AGO Opinion 97043

Due Process Requirements
Opinion 97043

DATE: August 25, 1997

SUBJECT: Due Process Requirements

REQUESTED BY: Jean A. Lovell, Chair, Nebraska Board of Parole

WRITTEN BY: Don Stenberg, Attorney General

Marie C. Pawol, Assistant Attorney General

You have inquired whether the Nebraska Board of Parole ("Board") is

obligated to conduct an evidentiary hearing to consider a parolee's request to

use peyote in the course of Native American religious services.
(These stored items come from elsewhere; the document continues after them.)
(** ** What the operations do *)

(** A buffer held by the running process, with contents [d]. *)
Definition held (f b : Z) (d : block) : buf := mkbuf f 1 b true 1 d.

(** [bread] changes one buffer, which was not in use: it now holds the block. *)
Definition bread_post (s : bst) (b : Z) (i : nat) (s' : bst) : Prop :=
  exists x f,
    bufs s !! i = Some x /\ locked x = false /\ refcnt x = 0 /\
    (f = 2 \/ f = 6) /\ (f = 6 <-> flags x = 6) /\ (flags x = 6 -> blockno x = b) /\
    s' = put_buf i (held f b (view s b)) s /\ bio_inv s' /\
    (forall b', view s' b' = view s b').

(** Reading a block into buffer [i]: the common end of the cases of [bread]. *)
Lemma bread_post_intro s b i x f :
  bio_inv s -> 0 <= b < disksize s -> bufs s !! i = Some x ->
  locked x = false -> refcnt x = 0 -> fresh_block s i b ->
  (f = 2 \/ f = 6) -> (f = 6 <-> flags x = 6) -> (flags x = 6 -> blockno x = b) ->
  (holds_block b x \/ flags x <> 6) ->
  bread_post s b i (put_buf i (held f b (view s b)) s).
Proof.
  intros Hinv Hb Hi Hl Hr Hfr Hf Hf6 Hx6 Hx.
  pose proof Hinv as (Hlen & Hlru & Hbs & Hu & Hd).
  pose proof (lookup_lt_Some _ _ _ Hi) as Hlt.
  assert (bio_inv (put_buf i (held f b (view s b)) s)) as Hinv'.
  { apply inv_put; [done| |by intros _]. unfold buf_ok, held; cbn. split_and!; try done; try tauto.
    - left. split_and!; [done..|destruct Hf; lia].
    - intros _. split; [done|]. by apply view_ok. }
  exists x, f. split_and!; try done. intros b'.
  destruct (decide (b' = b)) as [->|Hne].
  - pose proof (view_cached (put_buf i (held f b (view s b)) s) i (held f b (view s b))) as Hv.
    cbn in Hv. apply Hv; [by apply Hinv'|by apply list_lookup_insert_eq|done|]. destruct Hf; lia.
  - destruct (decide (holds_block b' x)) as [Hhx|Hhx].
    + (* the recycled buffer held [b']: it was clean, so the disk has its contents *)
      destruct Hhx as (Hx1 & Hx2 & Hx3). destruct (Hbs i x Hi) as (Hfl & _ & _ & _ & Hclean).
      assert (flags x = 2) as Hf2.
      { destruct Hfl as [?|[?|Hf6']]; [done|done|]. specialize (Hx6 Hf6'). congruence. }
      rewrite <- Hx2 at 2. rewrite (view_cached s i x) by done.
      rewrite (Hclean Hf2 Hl), Hx2. rewrite view_uncached; [done|].
      intros j y Hj. cbn in Hj.
      apply list_lookup_insert_Some in Hj as [(<- & <- & _)|[Hij Hj]]; intros (Hy1 & Hy2 & _).
      * cbn in Hy2. congruence.
      * apply Hij. eapply Hu; eauto. congruence.
    + unfold put_buf, set_bufs. apply (view_put s i x); try done; [by apply Hinv'|].
      intros (_ & Hb2 & _). cbn in Hb2. congruence.
Qed.

(** Some buffer is assigned to the block. *)
Definition cached (s : bst) (b : Z) : Prop :=
  exists i x, bufs s !! i = Some x /\ dev x = 1 /\ blockno x = b.

Lemma bread_spec s b :
  bio_inv s -> 0 <= b < disksize s ->
  (forall i x, bufs s !! i = Some x -> dev x = 1 -> blockno x = b -> locked x = false) ->
  cached s b \/ (pinned s < NBUF)%nat ->
  wp (bread 1 b) s (bread_post s b).
Proof.
  intros Hinv Hb Hfree Hroom. pose proof Hinv as (Hlen & Hlru & Hbs & Hu & Hd).
  unfold bread. apply wp_bind. unfold wp at 1, bget.
  destruct (find_cached (lru s) (bufs s) 1 b) as [i|] eqn:Hc.
  - destruct (find_cached_some _ _ _ _ _ Hc) as (x & Hi & Hd1 & Hbno).
    specialize (Hfree i x Hi Hd1 Hbno). pose proof (lookup_lt_Some _ _ _ Hi) as Hlt.
    destruct (Hbs i x Hi) as (Hfl & [(? & ? & ?)|[_ Hr]] & _ & Hok & _); [congruence|].
    pose proof (fresh_own s i x Hu Hi Hd1) as Hfr. rewrite Hbno in Hfr.
    change (wp (upd_buf i (fun x => set_refcnt (refcnt x +u 1) x);; acquiresleep i;; mret i) s
      (fun a s' => wp (x0 ← get_buf a; (if Z.land (flags x0) B_VALID =? 0 then iderw a else mret tt);; mret a) s' (bread_post s b))).
    apply wp_bind. eapply wp_upd_buf; [done|].
    apply wp_bind. eapply wp_acquiresleep; [by apply lookup_put|done|]. rewrite put_put.
    apply wp_ret. apply wp_bind. eapply wp_get_buf; [by apply lookup_put|].
    destruct x as [fl dv bn lk rc dt]; cbn in *. subst dv bn lk rc.
    destruct Hfl as [->|Hfl].
    + cbn. apply wp_bind. eapply wp_iderw_read; [by apply lookup_put|done..|cbn; lia|].
      rewrite put_put. apply wp_ret.
      replace (disk _ !!! _) with (view s b).
      { eapply (bread_post_intro s b i _ 2); try done; try tauto; cbn; lia. }
      cbn. apply view_uncached. intros j y Hj (? & ? & Hy). assert (i = j) as ->.
      { eapply Hu; eauto. }
      rewrite Hi in Hj. apply Hy. by injection Hj as <-.
    + assert ((Z.land fl B_VALID =? 0) = false) as Hv by (destruct Hfl as [->| ->]; done).
      cbn. rewrite Hv. apply wp_bind, wp_ret, wp_ret.
      assert (dt = view s b) as Hdt.
      { symmetry. apply (view_cached s i _ Hu Hi); cbn; [done|]. destruct Hfl; lia. }
      rewrite Hdt. eapply (bread_post_intro s b i _ fl); try done; cbn; try tauto.
      left. unfold holds_block; cbn. destruct Hfl; split_and!; lia.
  - assert (pinned s < NBUF)%nat as Hroom'.
    { destruct Hroom as [(j & y & Hj & Hy1 & Hy2)|]; [|done].
      exfalso. eapply (find_cached_none _ _ _ _ j y Hc); eauto. by eapply lru_complete. }
    destruct (find_unused_room s Hinv Hroom') as (i & x & Hun & Hi & Hl & Hr & Hf6).
    pose proof (lookup_lt_Some _ _ _ Hi) as Hlt. rewrite Hun.
    assert (fresh_block s i b) as Hfr.
    { intros j y Hne Hj Hy1 Hy2. eapply (find_cached_none _ _ _ _ j y Hc); eauto.
      by eapply lru_complete. }
    change (wp (upd_buf i (fun x => mkbuf 0 1 b (locked x) 1 (bdata x));; acquiresleep i;; mret i) s
      (fun a s' => wp (x0 ← get_buf a; (if Z.land (flags x0) B_VALID =? 0 then iderw a else mret tt);; mret a) s' (bread_post s b))).
    apply wp_bind. eapply wp_upd_buf; [done|].
    apply wp_bind. eapply wp_acquiresleep; [by apply lookup_put|done|]. rewrite put_put.
    apply wp_ret. apply wp_bind. eapply wp_get_buf; [by apply lookup_put|].
    cbn. apply wp_bind. eapply wp_iderw_read; [by apply lookup_put|done..|cbn; lia|].
    rewrite put_put. apply wp_ret. cbn.
    assert (disk s !!! b = view s b) as ->.
    { symmetry. apply view_uncached. intros j y Hj (Hy1 & Hy2 & _).
      eapply (find_cached_none _ _ _ _ j y Hc); eauto. by eapply lru_complete. }
    eapply (bread_post_intro s b i _ 2); try done; try tauto.
Qed.

(** When [bread] returns, there was room for the block. *)
Lemma bread_room s b i s' :
  bio_inv s -> bread 1 b s = Ret i s' -> cached s b \/ (pinned s < NBUF)%nat.
Proof.
  intros (Hlen & _ & Hbs & _) Hrun. unfold bread, mbind, K_bind, bget in Hrun.
  destruct (find_cached (lru s) (bufs s) 1 b) as [j|] eqn:Hc.
  { left. destruct (find_cached_some _ _ _ _ _ Hc) as (x & Hx). by exists j, x. }
  destruct (find_unused (rev (lru s)) (bufs s)) as [j|] eqn:Hu; [|done].
  right. destruct (find_unused_some _ _ _ Hu) as (x & Hj & Hr & Hf).
  unfold pinned. rewrite <- Hlen. apply length_filter_lt with x; [by eapply list_elem_of_lookup_2|].
  intros [?|H6]; [done|]. by rewrite H6 in Hf.
Qed.

(** Operations on a buffer the process holds.  [holder s i f b d] says that it
    holds buffer [i], for block [b], with flags [f] and contents [d]. *)
Definition holder (s : bst) (i : nat) (f b : Z) (d : block) : Prop :=
  bufs s !! i = Some (held f b d) /\ (f = 2 \/ f = 6).

Lemma view_holder s i f b d : bio_inv s -> holder s i f b d -> view s b = d.
Proof.
  intros (_ & _ & _ & Hu & _) [Hi Hf]. apply (view_cached s i (held f b d) Hu Hi); cbn; [done|].
  destruct Hf; lia.
Qed.

(** Replacing the contents and flags of a held buffer. *)
Lemma holder_put s i f b d f' d' :
  bio_inv s -> holder s i f b d -> (f' = 2 \/ f' = 6) -> block_ok d' ->
  let s' := put_buf i (held f' b d') s in
  bio_inv s' /\ holder s' i f' b d' /\ view s' b = d' /\
  (forall b', b' <> b -> view s' b' = view s b').
Proof.
  intros Hinv [Hi Hf] Hf' Hd' s'. pose proof (lookup_lt_Some _ _ _ Hi) as Hlt.
  pose proof Hinv as (_ & _ & Hbs & Hu & _).
  destruct (Hbs i _ Hi) as (_ & _ & Hrange & _).
  assert (bio_inv s') as Hinv'.
  { apply inv_put; [done| |].
    - unfold buf_ok, held; cbn. split_and!;
        first [tauto|by apply Hrange|by intros|left; split_and!; [done..|destruct Hf'; lia]].
    - intros _. by apply (fresh_own s i (held f b d)). }
  assert (holder s' i f' b d') as Hh by (split; [by apply lookup_put|done]).
  split_and!; [done..|by apply (view_holder s' i f')|].
  intros b' Hne. unfold s', put_buf, set_bufs. apply (view_put s i (held f b d)); try done.
  - by apply Hinv'.
  - intros (_ & ? & _). cbn in *. congruence.
  - intros (_ & ? & _). cbn in *. congruence.
Qed.

Lemma wp_buf_data s i f b d Q : holder s i f b d -> Q d s -> wp (buf_data i) s Q.
Proof. intros [Hi _] HQ. unfold buf_data. apply wp_bind. eapply wp_get_buf; [done|]. done. Qed.

Lemma wp_set_data s i f b d d' (Q : unit -> bst -> Prop) :
  holder s i f b d -> Q tt (put_buf i (held f b d') s) -> wp (set_data i d') s Q.
Proof. intros [Hi _] HQ. unfold set_data. by eapply wp_upd_buf. Qed.

(** The state after the buffer's contents were written to the disk. *)
Definition written (i : nat) (b : Z) (d : block) (s : bst) : bst :=
  mkbst (<[i := held 2 b d]> (bufs s)) (lru s) (<[b := d]> (disk s)) (disksize s)
    (writes s ++ [(b, d)]).

Lemma wp_bwrite s i f b d (Q : unit -> bst -> Prop) :
  bio_inv s -> holder s i f b d -> Q tt (written i b d s) -> wp (bwrite i) s Q.
Proof.
  intros (_ & _ & Hbs & _) [Hi Hf] HQ. pose proof (lookup_lt_Some _ _ _ Hi) as Hlt.
  destruct (Hbs i _ Hi) as (_ & _ & Hrange & _). specialize (Hrange eq_refl). cbn in Hrange.
  unfold bwrite. apply wp_bind. eapply wp_holdingsleep; [done|]. cbn.
  apply wp_bind. eapply wp_upd_buf; [done|].
  eapply wp_iderw_write; [by apply lookup_put|done| |done|cbn; lia|].
  - cbn. by destruct Hf as [->| ->].
  - unfold put_buf, set_bufs; cbn. rewrite list_insert_insert_eq. exact HQ.
Qed.

Lemma written_spec s i f b d :
  bio_inv s -> holder s i f b d ->
  let s' := written i b d s in
  bio_inv s' /\ holder s' i 2 b d /\ (forall b', view s' b' = view s b') /\
  disk s' = <[b := d]> (disk s) /\ writes s' = writes s ++ [(b, d)].
Proof.
  intros Hinv [Hi Hf] s'. pose proof (lookup_lt_Some _ _ _ Hi) as Hlt.
  pose proof Hinv as (Hlen & Hlru & Hbs & Hu & Hd).
  destruct (Hbs i _ Hi) as (_ & _ & Hrange & Hok & _).
  specialize (Hrange eq_refl). cbn in Hrange, Hok.
  assert (block_ok d) as Hdok by (apply Hok; destruct Hf; lia).
  assert (unique (bufs s')) as Hu'.
  { apply unique_put; [done|]. intros _. by apply (fresh_own s i (held f b d)). }
  assert (bio_inv s') as Hinv'.
  { split_and!; [cbn; by rewrite length_insert|done| |done|].
    - intros j y Hj. cbn in Hj.
      apply list_lookup_insert_Some in Hj as [(<- & <- & _)|[Hne Hj]].
      + unfold buf_ok, held; cbn. split_and!;
          first [tauto|by intros|left; split_and!; [done..|lia]].
      + destruct (Hbs j y Hj) as (H1 & H2 & H3 & H4 & H5). unfold buf_ok.
        split_and!; try done. cbn. intros Hf2 Hl.
        rewrite (H5 Hf2 Hl), lookup_total_insert_ne; [done|].
        intros Heq. apply Hne. eapply Hu; [exact Hi|exact Hj|done|by apply H4; lia|done].
    - intros b' Hb'. cbn in *. destruct (decide (b' = b)) as [->|Hne].
      + rewrite lookup_insert_eq. eauto.
      + rewrite lookup_insert_ne by done. by apply Hd. }
  assert (holder s' i 2 b d) as Hh by (split; [cbn; by apply list_lookup_insert_eq|by left]).
  split_and!; try done. intros b'. destruct (decide (b' = b)) as [->|Hne].
  - rewrite (view_holder s' i 2 b d) by done. by rewrite (view_holder s i f b d).
  - apply (view_put s i (held f b d)); try done.
    + intros (_ & ? & _). cbn in *. congruence.
    + intros (_ & ? & _). cbn in *. congruence.
    + by rewrite lookup_total_insert_ne.
Qed.

(** The state after the buffer was released: it moves to the head of the list. *)
Definition released (i : nat) (f b : Z) (d : block) (s : bst) : bst :=
  set_lru (i :: base.filter (fun j => j <> i) (lru s)) (put_buf i (mkbuf f 1 b false 0 d) s).

Lemma wp_brelse s i f b d (Q : unit -> bst -> Prop) :
  holder s i f b d -> Q tt (released i f b d s) -> wp (brelse i) s Q.
Proof.
  intros [Hi Hf] HQ. pose proof (lookup_lt_Some _ _ _ Hi) as Hlt. unfold brelse.
  apply wp_bind. eapply wp_holdingsleep; [done|]. cbn.
  apply wp_bind. unfold releasesleep. eapply wp_upd_buf; [done|].
  apply wp_bind. eapply wp_upd_buf; [by apply lookup_put|]. rewrite put_put.
  apply wp_bind. eapply wp_get_buf; [by apply lookup_put|]. cbn. by apply wp_modify.
Qed.
(* ===== verification/Layout.v ===== *)
(** * The on-disk format (fs.h)

    The superblock, the inode and the directory entry as they are laid out in
    the bytes of a disk block, and where on the disk they are. *)

From S2P Require Export Bio.
Local Open Scope Z_scope.

Definition ROOTINO : Z := 1.
Definition FSSIZE : Z := 1000.
Definition NDIRECT : nat := 12.
Definition NINDIRECT : nat := 128.  (* BSIZE / sizeof(uint) *)
Definition MAXFILE : nat := NDIRECT + NINDIRECT.
Definition IPB : Z := 8.            (* BSIZE / sizeof(struct dinode) *)
Definition BPB : Z := 4096.         (* BSIZE * 8 *)
Definition DIRSIZ : nat := 14.

Module Layout.

Record superblock : Type := mksb {
  sb_size : Z;       (* Size of file system image (blocks) *)
  sb_nblocks : Z;    (* Number of data blocks *)
  sb_ninodes : Z;    (* Number of inodes. *)
  sb_nlog : Z;       (* Number of log blocks *)
  sb_logstart : Z;   (* Block number of first log block *)
  sb_inodestart : Z; (* Block number of first inode block *)
  sb_bmapstart : Z   (* Block number of first free map block *)
}.

(** [memmove(sb, bp->data, sizeof( *sb))] *)
Definition sb_dec (d : block) : superblock :=
  mksb (ld32 d 0) (ld32 d 4) (ld32 d 8) (ld32 d 12) (ld32 d 16) (ld32 d 20) (ld32 d 24).

(** On-disk inode structure; [short] fields are signed. *)
Record dinode : Type := mkdinode {
  d_type : Z; d_major : Z; d_minor : Z; d_nlink : Z;
  d_size : Z;          (* Size of file (bytes) *)
  d_addrs : list Z     (* Data block addresses *)
}.

(** [(struct dinode* )bp->data + inum%IPB] *)
Definition dinode_off (inum : Z) : nat := Z.to_nat (64 * (inum mod IPB)).

Definition load_dinode (d : block) (off : nat) : dinode :=
  mkdinode (lds16 d off) (lds16 d (off + 2)) (lds16 d (off + 4)) (lds16 d (off + 6))
    (ld32 d (off + 8)) ((fun i => ld32 d (off + 12 + 4 * i)) <$> seq 0 (NDIRECT + 1)).

Definition addrs_bytes (l : list Z) : list Z := concat (le_enc 4 <$> l).

(** The stores to the fields of [*dip], one after the other. *)
Definition store_dinode (d : block) (off : nat) (di : dinode) : block :=
  let d := st16 d off (d_type di) in
  let d := st16 d (off + 2) (d_major di) in
  let d := st16 d (off + 4) (d_minor di) in
  let d := st16 d (off + 6) (d_nlink di) in
  let d := st32 d (off + 8) (d_size di) in
  splice (off + 12) (addrs_bytes (d_addrs di)) d.

Definition IBLOCK (i : Z) (sb : superblock) : Z := i / IPB + sb_inodestart sb.
Definition BBLOCK (b : Z) (sb : superblock) : Z := b / BPB + sb_bmapstart sb.

(** ** The inode on disk: what is stored is loaded *)

Definition dinode_ok (di : dinode) : Prop :=
  (- 2 ^ 15 <= d_type di < 2 ^ 15) /\ (- 2 ^ 15 <= d_major di < 2 ^ 15) /\
  (- 2 ^ 15 <= d_minor di < 2 ^ 15) /\ (- 2 ^ 15 <= d_nlink di < 2 ^ 15) /\
  0 <= d_size di < 2 ^ 32 /\ length (d_addrs di) = 13%nat /\ Forall (fun a => 0 <= a < 2 ^ 32) (d_addrs di).

Lemma addrs_bytes_cons a l : addrs_bytes (a :: l) = le_enc 4 a ++ addrs_bytes l.
Proof. done. Qed.

Lemma length_addrs_bytes l : length (addrs_bytes l) = (4 * length l)%nat.
Proof. induction l as [|a l IH]; [done|]. rewrite addrs_bytes_cons, length_app, length_le_enc, IH. cbn. lia. Qed.

Lemma addrs_bytes_ok l : bytes_ok (addrs_bytes l).
Proof.
  induction l as [|a l IH]; [constructor|]. rewrite addrs_bytes_cons. apply Forall_app. split; [apply le_enc_bytes|done].
Qed.

Lemma slice_addrs_bytes l i a : l !! i = Some a -> slice (4 * i) 4 (addrs_bytes l) = le_enc 4 a.
Proof.
  revert i. induction l as [|x l IH]; intros [|i] Ha; [done..| |]; rewrite addrs_bytes_cons.
  - injection Ha as ->. rewrite Nat.mul_0_r. unfold slice. rewrite drop_0. by rewrite take_app_length'.
  - unfold slice. replace (4 * S i)%nat with (length (le_enc 4 x) + 4 * i)%nat by (rewrite length_le_enc; lia).
    rewrite drop_app_add. by apply IH.
Qed.

(** The bytes of an inode. *)
Definition dinode_head (di : dinode) : list Z :=
  le_enc 2 (d_type di) ++ le_enc 2 (d_major di) ++ le_enc 2 (d_minor di) ++ le_enc 2 (d_nlink di) ++ le_enc 4 (d_size di).
Definition dinode_bytes (di : dinode) : list Z := dinode_head di ++ addrs_bytes (d_addrs di).

Lemma length_dinode_bytes di : length (d_addrs di) = 13%nat -> length (dinode_bytes di) = 64%nat.
Proof. intros Hl. unfold dinode_bytes. rewrite length_app, length_addrs_bytes, Hl. done. Qed.

Lemma store_dinode_splice (d : list Z) off di :
  (off + 64 <= length d)%nat -> length (d_addrs di) = 13%nat -> store_dinode d off di = splice off (dinode_bytes di) d.
Proof.
  intros Hd Hl. unfold store_dinode, st16, st32, dinode_bytes.
  change (splice (off + 2) ?e) with (splice (off + length (le_enc 2 (d_type di))) e).
  rewrite splice_splice_app by (rewrite !length_le_enc; lia).
  change (splice (off + 4) ?e) with (splice (off + length (le_enc 2 (d_type di) ++ le_enc 2 (d_major di))) e).
  rewrite splice_splice_app by (rewrite length_app, !length_le_enc; lia).
  change (splice (off + 6) ?e) with
    (splice (off + length ((le_enc 2 (d_type di) ++ le_enc 2 (d_major di)) ++ le_enc 2 (d_minor di))) e).
  rewrite splice_splice_app by (rewrite !length_app, !length_le_enc; lia).
  change (splice (off + 8) ?e) with (splice (off + length (((le_enc 2 (d_type di) ++ le_enc 2 (d_major di)) ++
    le_enc 2 (d_minor di)) ++ le_enc 2 (d_nlink di))) e).
  rewrite splice_splice_app by (rewrite !length_app, !length_le_enc; lia).
  rewrite <- !app_assoc. change (splice (off + 12) ?e) with (splice (off + length (dinode_head di)) e).
  rewrite splice_splice_app; [done|]. rewrite length_addrs_bytes, Hl. cbn. lia.
Qed.

(** Storing an inode and loading it. *)
Lemma load_store_dinode (d : list Z) off di :
  (off + 64 <= length d)%nat -> dinode_ok di -> load_dinode (store_dinode d off di) off = di.
Proof.
  intros Hd (Ht & Hma & Hmi & Hn & Hz & Hl & Hr). rewrite store_dinode_splice by done.
  pose proof (length_dinode_bytes di Hl) as Hlen.
  assert (forall k n, (k + n <= 64)%nat -> slice (off + k) n (splice off (dinode_bytes di) d) = slice k n (dinode_bytes di)) as Hs
    by (intros; apply slice_splice_in; lia).
  unfold load_dinode, lds16, ld16, ld32. rewrite <- (Nat.add_0_r off) at 1. rewrite !Hs by lia.
  change (slice 0 2 (dinode_bytes di)) with (le_enc 2 (d_type di)).
  change (slice 2 2 (dinode_bytes di)) with (le_enc 2 (d_major di)).
  change (slice 4 2 (dinode_bytes di)) with (le_enc 2 (d_minor di)).
  change (slice 6 2 (dinode_bytes di)) with (le_enc 2 (d_nlink di)).
  change (slice 8 4 (dinode_bytes di)) with (le_enc 4 (d_size di)). rewrite !le_dec_enc.
  change (?x mod 256 ^ Z.of_nat 2) with (u16 x). change (?x mod 256 ^ Z.of_nat 4) with (u32 x).
  rewrite !s16_u16, u32_small by lia. change (NDIRECT + 1)%nat with 13%nat.
  enough (((fun i => le_dec (slice (off + 12 + 4 * i) 4 (splice off (dinode_bytes di) d))) <$> seq 0 13) = d_addrs di) as ->
    by (by destruct di).
  apply list_eq. intros i. rewrite list_lookup_fmap. destruct (decide (i < 13)%nat) as [Hi|Hi].
  - rewrite lookup_seq_lt by lia. cbn [fmap option_fmap option_map].
    destruct (lookup_lt_is_Some_2 (d_addrs di) i ltac:(lia)) as [a Hia]. rewrite Hia. f_equal.
    replace (off + 12 + 4 * (0 + i))%nat with (off + (12 + 4 * i))%nat by lia. rewrite Hs by lia.
    change (slice (12 + 4 * i) 4 (dinode_bytes di)) with (slice (4 * i) 4 (addrs_bytes (d_addrs di))).
    rewrite (slice_addrs_bytes _ _ a Hia), le_dec_enc. apply Z.mod_small. exact (Forall_lookup_1 _ _ _ _ Hr Hia).
  - rewrite lookup_ge_None_2 by (rewrite length_seq; lia). symmetry. apply lookup_ge_None_2. lia.
Qed.

Lemma store_dinode_bytes (d : list Z) off di : bytes_ok d -> bytes_ok (store_dinode d off di).
Proof.
  intros Hd. unfold store_dinode, st32, st16.
  repeat (apply bytes_ok_splice; [by apply addrs_bytes_ok || apply le_enc_bytes|]). done.
Qed.

End Layout.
Presumably, the

parolee's current conditions of parole preclude the use of controlled substances.

Particular reference is made in your inquiry to 1994 amendments to the American

Indian Religious Freedom Act ("AIRFA"), which provide in pertinent part that

[n]otwithstanding any other provision of law, the use, possession,

or transportation of peyote by an Indian for bona fide traditional

ceremonial purposes in connection with the practice of a traditional

Indian religion is lawful, and shall not be prohibited by the United

States or any State.

42 U.S.C. § 1996a(b)(1).

You note that the 1994 amendments to this federal legislation contain the

following exemption, which the Board has construed as extending to inmates under

parole supervision:

This section shall not be construed as requiring prison authorities

to permit, nor shall it be construed to prohibit prison authorities

from permitting, access to peyote by Indians while incarcerated

within Federal or State prison facilities.

42 U.S.C. § 1996a(b)(5).

As a preliminary matter, we agree that Congress did not intend to extend

AIRFA's protections to inmates or parolees, particularly those who, like the

parolee in question, are under parole supervision for a crime relating to

substance abuse. See also, State v. Thomas, 236 Neb. 553, 462 N.W.2d 618

(1990)(restrictions imposed upon a prisoner who is paroled are sufficient to

render that person in custody under sentence).

It is also likely that the 1994 amendments to AIRFA will be subject to

challenge in light of the U.S. Supreme Court's recent decision in City of Boerne

v. Flores, 1997 WL 345322 (U.S. June 25, 1997), declaring the Religious Freedom

Restoration Act ("RFRA"), codified at 42 U.S.C. §§ 2000bb-2000bb-4, to be

unconstitutional. RFRA, like AIRFA, was enacted in direct response to the

Supreme Court's decision in Employment Div., Dept. of Human Resources of Ore. v.

Smith, 494 U.S. 872, 110 S. Ct. 1595 (1990), which upheld against a free exercise

challenge a state law, of general applicability, criminalizing peyote use.

In any event, we are aware of no federal or state law entitling a parolee

to a hearing before a parole board so that conditions of parole, already agreed

to, may be renegotiated. The Board has the statutory authority and obligation to

set conditions of parole, including a requirement that parolees refrain from

engaging in criminal conduct by the possession or use of controlled substances,

whatever the context. Neb. Rev. Stat. § 83-192(1)(b) and § 83-1,116. Before and

after AIRFA, the State of Nebraska has defined peyote as a controlled substance.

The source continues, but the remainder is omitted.